The majority of males have a wildly wrong perception of what females want in sex. Regarding sex, many guys only care about one thing: size. It seems that sex life is a game about long and short, and the long one can make him/her thrill enough.

But in fact, most of the discordant sex life has nothing to do with size, the root cause is that we each other's "pleasure point" of sex life is different.

The pattern of males in their sex life is like a stormy.

Male sexual arousal is very fast, and it is easy to "feel", but the real-time for "piston movement" is often less than 10 minutes. That's right, those men who constantly boast about themselves for "more than half an hour" are most likely to include foreplay and refractory period together. Male orgasm time is also very short, often no more than 5 seconds, and then they enter a few hours of the refractory period when they are completely uninterested in their partner.

And the pattern of females in sex life is like a spring breeze and drizzle.

Female experience in sexual life, the important thing is not the length of the male penis, but the length of time. Female is mostly very "slow" in sexual relationships.

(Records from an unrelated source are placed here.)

(** * The Watson bridge webhook (src/api/watson-bridge.js)

    A shallow embedding of the webhook handler and of the functions it
    dispatches to, followed by the properties of the handler that the
    specification states.

    How the JavaScript program is read:

    - A request body is a parsed JSON document, so the values the program sees
      are [value]s: undefined (an absent field), null, booleans, numbers,
      strings, arrays and objects.  An object is the list of its own fields in
      the order [Object.entries] enumerates them.  Numbers are the integers
      a double holds exactly ([VNum z] with [|z| <= 2^53]): [show] prints
      those as the engine does.  Strings are over an 8-bit alphabet: each
      character is one UTF-16 code unit and one code point, a surrogate pair
      cannot be written.
    - An operation that throws a [TypeError] in JavaScript (reading a field of
      undefined or null, iterating a value that is not iterable, calling a
      method that does not exist, converting an object that shadows
      [toString]) returns [None] here.  The text of such an engine-made error
      is engine-defined and is not modelled: the exception is [TypeError].
    - The asynchronous functions run in the monad [M]: the state is the log of
      the exchanges with the tracker so far, a computation either completes
      normally or throws.  Every [await] in the source is a sequencing point,
      nothing runs concurrently.
    - The host supplies what the program does not define: the tracker's answer
      to each POST ([fetch]), the clock ([now]) and the engine's conversion of
      a string to a number, which only the two [.length > n] guards can reach
      ([string_exceeds]).
    - [console.log] and [console.error] write to the operator's log and are
      left out; the request headers sent to the tracker are constant and are
      left out as well. *)

From Stdlib Require Import String Ascii ZArith List Bool Lia.
From Stdlib Require Import DecimalString.
Import ListNotations.
Open Scope string_scope.
Open Scope Z_scope.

Female sexual arousal is much slower than male, that is to say, even if they are naked with the person they like, the first thing she feels is not sex drive, but shyness. Females also take much longer to orgasm than males, usually 15-40 minutes. And need a relaxed and safe atmosphere.

As for the size that males care about most, it really doesn't matter that much.

Because the nerve endings on a female clitoris are much richer than in the vagina, 70% of females need direct stimulation of the clitoris to orgasm, and length doesn't help as much.

It can be seen that female orgasm is much more difficult than male, but high difficulty brings high rewards:

Female orgasms can last an average of 20 seconds, there are no refractory periods, and there can be multiple orgasms in one sex.

Therefore, the majority of females have difficulty experiencing orgasm in penetration, regardless of the size of the penis. It can even be said that because guys pay too much attention to the size that they ignore the real needs of their partners.

What males pursue in their sex life is often the pleasure of conquest and the moment of thrill. So they care about size and whether they are "tough", but they ignore what females need most in a sexual relationship:

Gentleness, time, and patience.

Females often play fake orgasms in order to take care of males' self-esteem when males impatiently interrogate their partners if he was "fierce or not" in bed.

Sexual relationships like this are not fair to females.